- [TASK TO CARRY OUT] For the listing below, output exactly the lines from the line with "assert (o_bootTimers o'" up to and including the line with "destruct (o_elements o !! _);", and no other lines.

- [RECORDS TO PROCESS]

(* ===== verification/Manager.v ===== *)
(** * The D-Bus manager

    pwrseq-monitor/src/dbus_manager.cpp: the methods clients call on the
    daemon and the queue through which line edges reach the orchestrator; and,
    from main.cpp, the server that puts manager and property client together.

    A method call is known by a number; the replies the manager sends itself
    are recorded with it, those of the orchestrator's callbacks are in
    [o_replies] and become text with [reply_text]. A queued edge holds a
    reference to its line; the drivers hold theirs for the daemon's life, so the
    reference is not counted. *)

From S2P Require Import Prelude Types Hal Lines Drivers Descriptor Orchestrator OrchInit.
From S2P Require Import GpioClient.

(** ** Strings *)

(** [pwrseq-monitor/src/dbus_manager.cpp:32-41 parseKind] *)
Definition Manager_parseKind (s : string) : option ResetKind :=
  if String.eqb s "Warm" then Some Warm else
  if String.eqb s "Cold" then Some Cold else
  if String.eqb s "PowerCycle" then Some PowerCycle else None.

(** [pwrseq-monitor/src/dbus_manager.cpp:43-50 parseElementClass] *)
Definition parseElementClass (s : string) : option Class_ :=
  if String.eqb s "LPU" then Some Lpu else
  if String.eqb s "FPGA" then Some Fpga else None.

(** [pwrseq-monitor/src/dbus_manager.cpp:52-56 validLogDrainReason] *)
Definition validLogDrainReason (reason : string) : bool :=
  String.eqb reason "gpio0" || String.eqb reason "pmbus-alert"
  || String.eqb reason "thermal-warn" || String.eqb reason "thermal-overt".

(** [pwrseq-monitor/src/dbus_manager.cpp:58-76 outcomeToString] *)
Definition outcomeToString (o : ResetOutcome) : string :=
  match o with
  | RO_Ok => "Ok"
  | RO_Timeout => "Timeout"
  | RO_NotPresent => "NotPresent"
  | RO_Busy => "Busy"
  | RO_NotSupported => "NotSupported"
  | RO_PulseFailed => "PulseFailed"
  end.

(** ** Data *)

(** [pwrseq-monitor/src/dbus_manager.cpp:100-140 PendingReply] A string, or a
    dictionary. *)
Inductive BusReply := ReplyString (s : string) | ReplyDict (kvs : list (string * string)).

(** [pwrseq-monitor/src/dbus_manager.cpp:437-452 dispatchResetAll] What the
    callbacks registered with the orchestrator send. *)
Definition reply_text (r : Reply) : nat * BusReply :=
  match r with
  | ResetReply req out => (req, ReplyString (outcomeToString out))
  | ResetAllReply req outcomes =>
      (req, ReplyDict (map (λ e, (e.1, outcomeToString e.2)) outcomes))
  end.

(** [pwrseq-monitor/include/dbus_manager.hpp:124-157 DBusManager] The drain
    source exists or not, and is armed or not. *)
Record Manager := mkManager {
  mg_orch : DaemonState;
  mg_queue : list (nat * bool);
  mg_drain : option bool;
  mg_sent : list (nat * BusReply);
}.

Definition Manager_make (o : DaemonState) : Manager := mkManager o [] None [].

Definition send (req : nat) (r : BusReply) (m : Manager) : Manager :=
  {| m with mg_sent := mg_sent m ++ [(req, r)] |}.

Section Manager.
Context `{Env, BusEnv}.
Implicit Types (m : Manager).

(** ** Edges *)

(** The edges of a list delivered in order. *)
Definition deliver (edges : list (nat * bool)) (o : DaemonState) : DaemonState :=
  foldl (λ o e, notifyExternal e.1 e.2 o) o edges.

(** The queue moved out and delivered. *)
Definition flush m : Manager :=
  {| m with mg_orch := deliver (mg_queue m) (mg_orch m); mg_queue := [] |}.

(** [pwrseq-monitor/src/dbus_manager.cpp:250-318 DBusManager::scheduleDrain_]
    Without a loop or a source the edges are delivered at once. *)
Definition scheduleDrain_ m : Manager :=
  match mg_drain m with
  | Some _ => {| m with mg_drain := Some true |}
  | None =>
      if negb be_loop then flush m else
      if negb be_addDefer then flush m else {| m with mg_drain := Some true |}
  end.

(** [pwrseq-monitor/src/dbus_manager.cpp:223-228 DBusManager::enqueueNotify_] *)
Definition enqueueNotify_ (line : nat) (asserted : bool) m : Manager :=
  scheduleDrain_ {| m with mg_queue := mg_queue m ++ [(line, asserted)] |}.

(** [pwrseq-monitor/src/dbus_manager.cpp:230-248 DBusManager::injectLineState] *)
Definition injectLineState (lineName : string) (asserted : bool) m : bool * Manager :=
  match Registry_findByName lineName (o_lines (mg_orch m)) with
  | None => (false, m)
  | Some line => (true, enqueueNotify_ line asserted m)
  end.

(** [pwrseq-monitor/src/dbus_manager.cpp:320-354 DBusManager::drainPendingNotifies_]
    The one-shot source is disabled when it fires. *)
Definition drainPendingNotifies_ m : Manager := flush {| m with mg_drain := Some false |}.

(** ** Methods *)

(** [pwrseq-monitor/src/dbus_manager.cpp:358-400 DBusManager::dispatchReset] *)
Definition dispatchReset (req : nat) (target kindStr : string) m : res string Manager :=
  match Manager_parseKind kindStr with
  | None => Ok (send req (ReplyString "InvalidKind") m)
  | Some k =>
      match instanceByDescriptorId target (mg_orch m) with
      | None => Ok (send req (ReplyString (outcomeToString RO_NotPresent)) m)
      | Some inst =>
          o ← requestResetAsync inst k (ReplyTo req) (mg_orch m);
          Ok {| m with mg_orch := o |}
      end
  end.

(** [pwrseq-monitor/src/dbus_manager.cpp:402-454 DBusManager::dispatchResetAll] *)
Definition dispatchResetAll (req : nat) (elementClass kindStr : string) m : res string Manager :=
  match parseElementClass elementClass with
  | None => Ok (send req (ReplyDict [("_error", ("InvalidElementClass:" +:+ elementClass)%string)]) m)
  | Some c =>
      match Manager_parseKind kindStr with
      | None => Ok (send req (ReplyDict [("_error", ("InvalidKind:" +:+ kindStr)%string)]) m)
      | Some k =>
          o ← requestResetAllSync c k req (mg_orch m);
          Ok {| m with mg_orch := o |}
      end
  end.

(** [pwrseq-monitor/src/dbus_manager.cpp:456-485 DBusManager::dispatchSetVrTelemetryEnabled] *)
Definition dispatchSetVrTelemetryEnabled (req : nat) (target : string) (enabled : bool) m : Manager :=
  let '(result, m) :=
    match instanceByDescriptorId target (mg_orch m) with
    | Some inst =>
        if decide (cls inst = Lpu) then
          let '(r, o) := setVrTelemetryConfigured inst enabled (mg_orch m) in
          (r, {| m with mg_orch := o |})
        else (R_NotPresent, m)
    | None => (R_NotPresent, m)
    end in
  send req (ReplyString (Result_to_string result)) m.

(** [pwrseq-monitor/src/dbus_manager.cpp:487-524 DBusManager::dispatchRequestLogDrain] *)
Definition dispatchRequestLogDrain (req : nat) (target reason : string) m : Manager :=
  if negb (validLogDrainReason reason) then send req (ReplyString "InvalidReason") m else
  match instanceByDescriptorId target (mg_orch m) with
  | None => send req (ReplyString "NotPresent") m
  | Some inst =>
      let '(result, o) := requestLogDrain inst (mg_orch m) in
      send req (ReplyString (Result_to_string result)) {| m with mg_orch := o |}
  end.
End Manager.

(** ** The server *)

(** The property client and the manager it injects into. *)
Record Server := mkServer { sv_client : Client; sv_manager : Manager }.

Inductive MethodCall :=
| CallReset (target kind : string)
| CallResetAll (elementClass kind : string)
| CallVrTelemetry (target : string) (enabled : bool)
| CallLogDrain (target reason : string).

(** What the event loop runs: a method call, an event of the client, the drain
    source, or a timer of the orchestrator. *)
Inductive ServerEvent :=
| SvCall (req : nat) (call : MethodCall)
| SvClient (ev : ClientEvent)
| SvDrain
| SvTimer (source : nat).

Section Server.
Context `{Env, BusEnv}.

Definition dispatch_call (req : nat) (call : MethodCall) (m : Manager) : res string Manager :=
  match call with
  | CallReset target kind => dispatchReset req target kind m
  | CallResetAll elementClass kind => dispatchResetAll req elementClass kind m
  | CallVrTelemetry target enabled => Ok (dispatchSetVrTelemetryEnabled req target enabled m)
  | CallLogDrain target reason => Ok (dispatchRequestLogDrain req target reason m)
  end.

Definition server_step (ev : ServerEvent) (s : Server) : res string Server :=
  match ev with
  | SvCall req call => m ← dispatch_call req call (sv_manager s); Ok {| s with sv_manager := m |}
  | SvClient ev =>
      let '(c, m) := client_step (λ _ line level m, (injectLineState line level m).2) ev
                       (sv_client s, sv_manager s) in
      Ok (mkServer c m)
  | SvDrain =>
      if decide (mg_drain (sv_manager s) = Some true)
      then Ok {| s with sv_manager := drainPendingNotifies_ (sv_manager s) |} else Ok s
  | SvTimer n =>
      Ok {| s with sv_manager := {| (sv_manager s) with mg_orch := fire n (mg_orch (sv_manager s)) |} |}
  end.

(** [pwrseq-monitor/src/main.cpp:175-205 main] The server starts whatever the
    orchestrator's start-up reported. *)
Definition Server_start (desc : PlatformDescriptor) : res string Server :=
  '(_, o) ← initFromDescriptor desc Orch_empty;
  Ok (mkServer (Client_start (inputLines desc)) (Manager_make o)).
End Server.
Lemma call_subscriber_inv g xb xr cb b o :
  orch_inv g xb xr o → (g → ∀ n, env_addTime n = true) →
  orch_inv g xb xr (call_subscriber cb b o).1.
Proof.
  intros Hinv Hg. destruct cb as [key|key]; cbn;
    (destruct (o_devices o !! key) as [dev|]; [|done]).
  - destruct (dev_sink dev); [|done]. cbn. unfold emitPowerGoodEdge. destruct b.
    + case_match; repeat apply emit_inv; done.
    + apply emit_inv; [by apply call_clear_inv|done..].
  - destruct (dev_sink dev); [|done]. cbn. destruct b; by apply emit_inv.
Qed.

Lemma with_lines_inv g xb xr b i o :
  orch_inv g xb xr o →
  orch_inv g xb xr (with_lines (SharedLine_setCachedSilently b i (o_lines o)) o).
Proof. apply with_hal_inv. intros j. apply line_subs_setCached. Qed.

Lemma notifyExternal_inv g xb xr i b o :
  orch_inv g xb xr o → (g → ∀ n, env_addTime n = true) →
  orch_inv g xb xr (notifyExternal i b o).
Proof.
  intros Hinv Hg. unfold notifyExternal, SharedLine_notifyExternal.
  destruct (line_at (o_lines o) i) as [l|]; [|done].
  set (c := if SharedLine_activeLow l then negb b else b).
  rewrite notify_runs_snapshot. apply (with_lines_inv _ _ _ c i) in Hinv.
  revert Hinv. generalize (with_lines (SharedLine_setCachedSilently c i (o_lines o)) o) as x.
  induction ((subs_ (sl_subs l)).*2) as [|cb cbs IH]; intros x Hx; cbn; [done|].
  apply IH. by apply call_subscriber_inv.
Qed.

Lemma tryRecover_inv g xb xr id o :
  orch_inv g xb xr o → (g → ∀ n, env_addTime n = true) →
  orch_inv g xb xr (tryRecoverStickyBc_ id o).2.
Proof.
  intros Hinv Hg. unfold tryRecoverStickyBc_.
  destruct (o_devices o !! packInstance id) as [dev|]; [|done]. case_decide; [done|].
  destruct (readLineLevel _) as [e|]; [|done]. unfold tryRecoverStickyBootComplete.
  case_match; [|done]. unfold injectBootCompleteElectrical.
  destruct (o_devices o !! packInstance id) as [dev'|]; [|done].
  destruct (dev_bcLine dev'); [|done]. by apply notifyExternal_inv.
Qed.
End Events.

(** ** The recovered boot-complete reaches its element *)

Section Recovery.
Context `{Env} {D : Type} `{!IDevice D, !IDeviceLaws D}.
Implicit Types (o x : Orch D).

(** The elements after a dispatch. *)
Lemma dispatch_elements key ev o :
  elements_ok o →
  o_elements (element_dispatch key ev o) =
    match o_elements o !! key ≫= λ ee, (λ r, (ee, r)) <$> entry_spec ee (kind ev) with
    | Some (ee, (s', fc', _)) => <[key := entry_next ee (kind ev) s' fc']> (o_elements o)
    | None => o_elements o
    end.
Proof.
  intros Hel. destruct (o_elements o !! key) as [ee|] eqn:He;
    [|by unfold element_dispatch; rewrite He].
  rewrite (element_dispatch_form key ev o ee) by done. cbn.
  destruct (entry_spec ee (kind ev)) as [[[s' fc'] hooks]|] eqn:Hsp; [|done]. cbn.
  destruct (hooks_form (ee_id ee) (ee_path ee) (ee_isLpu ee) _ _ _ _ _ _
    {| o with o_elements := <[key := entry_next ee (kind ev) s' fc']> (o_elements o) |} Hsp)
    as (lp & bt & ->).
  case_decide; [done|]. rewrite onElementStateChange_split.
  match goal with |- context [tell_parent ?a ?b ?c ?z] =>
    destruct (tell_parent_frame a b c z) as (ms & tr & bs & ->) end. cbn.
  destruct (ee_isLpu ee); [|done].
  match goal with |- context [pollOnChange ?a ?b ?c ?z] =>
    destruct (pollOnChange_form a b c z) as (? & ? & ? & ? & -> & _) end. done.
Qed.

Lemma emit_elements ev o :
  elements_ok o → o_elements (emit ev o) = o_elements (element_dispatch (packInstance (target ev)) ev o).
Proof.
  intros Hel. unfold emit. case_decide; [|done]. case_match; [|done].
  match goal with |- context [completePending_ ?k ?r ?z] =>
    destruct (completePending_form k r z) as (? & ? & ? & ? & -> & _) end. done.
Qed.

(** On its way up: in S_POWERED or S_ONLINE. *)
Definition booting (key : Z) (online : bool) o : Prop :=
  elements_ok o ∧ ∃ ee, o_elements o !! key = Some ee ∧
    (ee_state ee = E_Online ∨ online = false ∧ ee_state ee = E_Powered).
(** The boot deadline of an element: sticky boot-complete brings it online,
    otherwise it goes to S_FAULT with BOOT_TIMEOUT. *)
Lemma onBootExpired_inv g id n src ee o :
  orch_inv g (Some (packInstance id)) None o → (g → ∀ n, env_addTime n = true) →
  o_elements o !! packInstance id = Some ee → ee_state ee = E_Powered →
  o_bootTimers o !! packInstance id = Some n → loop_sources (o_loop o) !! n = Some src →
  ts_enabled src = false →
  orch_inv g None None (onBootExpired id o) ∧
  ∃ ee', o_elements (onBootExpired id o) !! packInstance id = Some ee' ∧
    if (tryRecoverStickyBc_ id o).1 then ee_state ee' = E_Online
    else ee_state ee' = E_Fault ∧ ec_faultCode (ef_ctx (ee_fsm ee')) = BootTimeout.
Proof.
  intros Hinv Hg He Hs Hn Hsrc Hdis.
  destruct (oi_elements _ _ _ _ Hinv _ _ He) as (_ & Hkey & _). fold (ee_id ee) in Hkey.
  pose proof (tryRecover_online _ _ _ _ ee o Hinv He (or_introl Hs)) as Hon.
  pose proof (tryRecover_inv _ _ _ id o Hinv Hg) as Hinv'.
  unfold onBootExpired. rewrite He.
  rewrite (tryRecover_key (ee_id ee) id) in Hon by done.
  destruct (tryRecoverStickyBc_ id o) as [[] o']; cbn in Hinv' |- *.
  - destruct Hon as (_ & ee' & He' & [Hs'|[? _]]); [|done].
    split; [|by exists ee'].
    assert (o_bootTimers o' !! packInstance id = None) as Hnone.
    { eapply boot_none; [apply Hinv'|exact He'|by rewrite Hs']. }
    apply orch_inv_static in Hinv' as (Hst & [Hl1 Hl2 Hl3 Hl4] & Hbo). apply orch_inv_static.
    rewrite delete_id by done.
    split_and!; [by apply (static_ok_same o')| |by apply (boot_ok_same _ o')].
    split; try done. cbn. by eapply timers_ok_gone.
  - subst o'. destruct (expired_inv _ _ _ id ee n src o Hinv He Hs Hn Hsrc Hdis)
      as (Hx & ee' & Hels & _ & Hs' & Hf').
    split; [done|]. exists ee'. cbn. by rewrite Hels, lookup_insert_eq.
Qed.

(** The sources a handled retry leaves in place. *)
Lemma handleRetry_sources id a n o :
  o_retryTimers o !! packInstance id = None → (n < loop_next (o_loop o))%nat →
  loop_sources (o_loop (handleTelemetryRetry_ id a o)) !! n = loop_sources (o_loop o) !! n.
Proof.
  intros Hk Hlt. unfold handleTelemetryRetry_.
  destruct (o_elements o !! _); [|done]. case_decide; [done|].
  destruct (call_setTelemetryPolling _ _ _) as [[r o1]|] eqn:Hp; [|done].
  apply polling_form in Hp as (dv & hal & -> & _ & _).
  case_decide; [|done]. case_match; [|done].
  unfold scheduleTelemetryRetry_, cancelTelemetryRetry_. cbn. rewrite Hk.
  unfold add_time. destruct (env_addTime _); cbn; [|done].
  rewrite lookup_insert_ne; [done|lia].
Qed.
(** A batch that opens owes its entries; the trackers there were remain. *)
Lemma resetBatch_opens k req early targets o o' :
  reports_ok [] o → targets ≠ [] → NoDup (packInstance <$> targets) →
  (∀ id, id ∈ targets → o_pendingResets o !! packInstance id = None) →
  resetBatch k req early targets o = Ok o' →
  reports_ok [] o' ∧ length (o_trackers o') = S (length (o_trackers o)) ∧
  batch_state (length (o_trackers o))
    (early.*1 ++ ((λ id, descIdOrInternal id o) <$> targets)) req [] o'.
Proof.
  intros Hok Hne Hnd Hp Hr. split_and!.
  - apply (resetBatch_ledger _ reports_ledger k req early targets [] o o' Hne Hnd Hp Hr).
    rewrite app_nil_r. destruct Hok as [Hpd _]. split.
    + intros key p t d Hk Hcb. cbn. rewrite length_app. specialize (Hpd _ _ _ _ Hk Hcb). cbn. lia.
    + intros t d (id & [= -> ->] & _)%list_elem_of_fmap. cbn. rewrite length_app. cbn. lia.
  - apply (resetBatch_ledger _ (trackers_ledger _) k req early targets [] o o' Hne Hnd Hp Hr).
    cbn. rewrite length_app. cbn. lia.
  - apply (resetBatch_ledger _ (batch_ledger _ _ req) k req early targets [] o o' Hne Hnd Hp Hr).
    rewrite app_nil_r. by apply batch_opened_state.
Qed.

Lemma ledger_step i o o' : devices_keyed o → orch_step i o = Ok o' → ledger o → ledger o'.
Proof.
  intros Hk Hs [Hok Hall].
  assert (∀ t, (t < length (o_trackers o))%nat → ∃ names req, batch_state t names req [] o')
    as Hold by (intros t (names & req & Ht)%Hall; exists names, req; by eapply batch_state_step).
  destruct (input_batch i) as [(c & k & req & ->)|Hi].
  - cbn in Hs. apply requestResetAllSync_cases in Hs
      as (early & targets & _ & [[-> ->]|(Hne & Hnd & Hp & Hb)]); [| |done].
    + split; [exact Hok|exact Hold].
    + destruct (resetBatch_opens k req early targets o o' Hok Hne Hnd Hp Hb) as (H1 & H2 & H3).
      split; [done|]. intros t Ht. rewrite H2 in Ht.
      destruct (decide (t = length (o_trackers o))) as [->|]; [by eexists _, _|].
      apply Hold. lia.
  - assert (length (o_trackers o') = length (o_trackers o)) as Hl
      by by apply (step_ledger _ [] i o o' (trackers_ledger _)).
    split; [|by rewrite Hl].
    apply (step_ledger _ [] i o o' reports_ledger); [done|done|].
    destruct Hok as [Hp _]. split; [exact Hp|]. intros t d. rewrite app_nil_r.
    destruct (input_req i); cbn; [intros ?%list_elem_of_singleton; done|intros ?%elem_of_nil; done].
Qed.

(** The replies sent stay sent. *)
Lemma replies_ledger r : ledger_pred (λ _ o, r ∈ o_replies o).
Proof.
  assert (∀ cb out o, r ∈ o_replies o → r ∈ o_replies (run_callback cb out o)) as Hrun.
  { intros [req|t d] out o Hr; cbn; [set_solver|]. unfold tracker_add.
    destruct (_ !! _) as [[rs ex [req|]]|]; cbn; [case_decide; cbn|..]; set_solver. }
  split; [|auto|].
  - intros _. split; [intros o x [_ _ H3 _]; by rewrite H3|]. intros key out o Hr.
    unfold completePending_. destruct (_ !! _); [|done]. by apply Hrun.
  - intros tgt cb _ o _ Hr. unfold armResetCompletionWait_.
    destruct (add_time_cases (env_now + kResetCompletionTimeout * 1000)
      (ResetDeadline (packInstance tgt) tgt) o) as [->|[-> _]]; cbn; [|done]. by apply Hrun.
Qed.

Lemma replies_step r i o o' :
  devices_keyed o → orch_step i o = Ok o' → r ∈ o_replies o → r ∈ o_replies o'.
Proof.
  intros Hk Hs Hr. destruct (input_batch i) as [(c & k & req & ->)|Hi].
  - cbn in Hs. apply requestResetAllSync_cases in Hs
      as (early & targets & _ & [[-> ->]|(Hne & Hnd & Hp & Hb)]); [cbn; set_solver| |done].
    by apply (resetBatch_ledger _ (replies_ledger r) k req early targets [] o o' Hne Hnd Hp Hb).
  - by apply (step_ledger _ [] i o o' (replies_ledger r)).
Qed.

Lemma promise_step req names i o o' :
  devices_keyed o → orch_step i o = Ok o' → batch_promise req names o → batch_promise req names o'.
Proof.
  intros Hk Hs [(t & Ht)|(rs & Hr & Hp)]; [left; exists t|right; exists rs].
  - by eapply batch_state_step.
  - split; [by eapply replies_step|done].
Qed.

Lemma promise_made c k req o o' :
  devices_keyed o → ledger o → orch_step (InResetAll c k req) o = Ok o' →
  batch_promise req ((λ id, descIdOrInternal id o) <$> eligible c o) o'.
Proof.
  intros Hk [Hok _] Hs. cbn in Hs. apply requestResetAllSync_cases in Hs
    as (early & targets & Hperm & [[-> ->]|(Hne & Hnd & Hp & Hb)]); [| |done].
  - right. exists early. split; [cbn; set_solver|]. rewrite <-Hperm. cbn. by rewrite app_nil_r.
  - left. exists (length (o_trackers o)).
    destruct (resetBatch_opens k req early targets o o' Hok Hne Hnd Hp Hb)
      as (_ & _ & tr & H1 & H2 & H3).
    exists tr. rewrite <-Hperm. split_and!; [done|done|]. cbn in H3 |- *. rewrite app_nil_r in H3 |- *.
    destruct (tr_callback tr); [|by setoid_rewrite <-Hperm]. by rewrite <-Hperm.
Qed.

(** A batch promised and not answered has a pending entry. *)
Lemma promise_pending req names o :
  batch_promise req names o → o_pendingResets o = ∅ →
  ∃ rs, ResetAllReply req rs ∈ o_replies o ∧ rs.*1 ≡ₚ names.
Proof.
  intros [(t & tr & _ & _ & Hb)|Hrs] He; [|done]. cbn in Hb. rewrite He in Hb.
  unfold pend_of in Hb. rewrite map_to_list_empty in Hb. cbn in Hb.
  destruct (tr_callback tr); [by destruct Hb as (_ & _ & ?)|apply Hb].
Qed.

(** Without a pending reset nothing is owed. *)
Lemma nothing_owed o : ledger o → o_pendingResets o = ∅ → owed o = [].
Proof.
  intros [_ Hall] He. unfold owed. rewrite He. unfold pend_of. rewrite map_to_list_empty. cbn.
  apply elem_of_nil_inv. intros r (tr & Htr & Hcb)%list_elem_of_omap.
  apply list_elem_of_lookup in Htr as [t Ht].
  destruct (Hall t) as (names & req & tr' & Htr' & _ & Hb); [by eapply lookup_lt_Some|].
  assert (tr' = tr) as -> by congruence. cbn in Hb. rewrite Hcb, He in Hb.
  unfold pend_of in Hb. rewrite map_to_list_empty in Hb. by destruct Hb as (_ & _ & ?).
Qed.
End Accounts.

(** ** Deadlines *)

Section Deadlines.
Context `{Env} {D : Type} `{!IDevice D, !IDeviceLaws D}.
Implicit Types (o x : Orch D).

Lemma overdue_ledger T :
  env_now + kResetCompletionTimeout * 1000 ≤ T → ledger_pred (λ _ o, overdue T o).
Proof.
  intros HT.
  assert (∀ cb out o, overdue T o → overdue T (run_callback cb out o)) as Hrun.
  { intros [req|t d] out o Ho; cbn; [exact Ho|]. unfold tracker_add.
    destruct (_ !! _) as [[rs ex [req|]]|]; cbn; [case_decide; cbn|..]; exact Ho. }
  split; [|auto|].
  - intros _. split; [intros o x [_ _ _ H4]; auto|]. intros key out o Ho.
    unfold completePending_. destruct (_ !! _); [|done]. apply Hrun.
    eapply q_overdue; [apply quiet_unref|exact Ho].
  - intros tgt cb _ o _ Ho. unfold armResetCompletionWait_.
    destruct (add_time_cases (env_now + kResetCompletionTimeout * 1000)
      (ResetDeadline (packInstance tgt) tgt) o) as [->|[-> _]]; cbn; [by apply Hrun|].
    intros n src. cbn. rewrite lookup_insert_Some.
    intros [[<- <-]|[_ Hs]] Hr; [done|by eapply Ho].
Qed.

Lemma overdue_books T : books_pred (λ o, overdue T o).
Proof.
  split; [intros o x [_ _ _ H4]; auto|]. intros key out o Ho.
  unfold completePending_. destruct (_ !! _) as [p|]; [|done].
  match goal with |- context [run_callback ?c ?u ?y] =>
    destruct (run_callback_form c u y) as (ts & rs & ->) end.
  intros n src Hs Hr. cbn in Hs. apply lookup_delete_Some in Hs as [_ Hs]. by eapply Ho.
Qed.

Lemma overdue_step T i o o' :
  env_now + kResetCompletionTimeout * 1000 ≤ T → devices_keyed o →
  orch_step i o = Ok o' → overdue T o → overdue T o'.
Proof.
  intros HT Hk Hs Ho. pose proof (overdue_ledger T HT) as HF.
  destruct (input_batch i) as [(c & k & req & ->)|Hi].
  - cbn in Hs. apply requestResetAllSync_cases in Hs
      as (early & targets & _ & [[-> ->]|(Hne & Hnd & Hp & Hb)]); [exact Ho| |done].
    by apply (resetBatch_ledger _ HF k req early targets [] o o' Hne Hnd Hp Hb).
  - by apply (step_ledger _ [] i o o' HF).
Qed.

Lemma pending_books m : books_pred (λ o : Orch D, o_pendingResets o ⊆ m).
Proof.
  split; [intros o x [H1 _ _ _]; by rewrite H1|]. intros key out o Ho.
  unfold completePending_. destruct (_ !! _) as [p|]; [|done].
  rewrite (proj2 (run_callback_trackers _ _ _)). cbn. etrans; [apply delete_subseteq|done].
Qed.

- [RESPONSE BOX]
    assert (o_bootTimers o' !! packInstance id = None) as Hnone.
    { eapply boot_none; [apply Hinv'|exact He'|by rewrite Hs']. }
    apply orch_inv_static in Hinv' as (Hst & [Hl1 Hl2 Hl3 Hl4] & Hbo). apply orch_inv_static.
    rewrite delete_id by done.
    split_and!; [by apply (static_ok_same o')| |by apply (boot_ok_same _ o')].
    split; try done. cbn. by eapply timers_ok_gone.
  - subst o'. destruct (expired_inv _ _ _ id ee n src o Hinv He Hs Hn Hsrc Hdis)
      as (Hx & ee' & Hels & _ & Hs' & Hf').
    split; [done|]. exists ee'. cbn. by rewrite Hels, lookup_insert_eq.
Qed.

(** The sources a handled retry leaves in place. *)
Lemma handleRetry_sources id a n o :
  o_retryTimers o !! packInstance id = None → (n < loop_next (o_loop o))%nat →
  loop_sources (o_loop (handleTelemetryRetry_ id a o)) !! n = loop_sources (o_loop o) !! n.
Proof.
  intros Hk Hlt. unfold handleTelemetryRetry_.
  destruct (o_elements o !! _); [|done]. case_decide; [done|].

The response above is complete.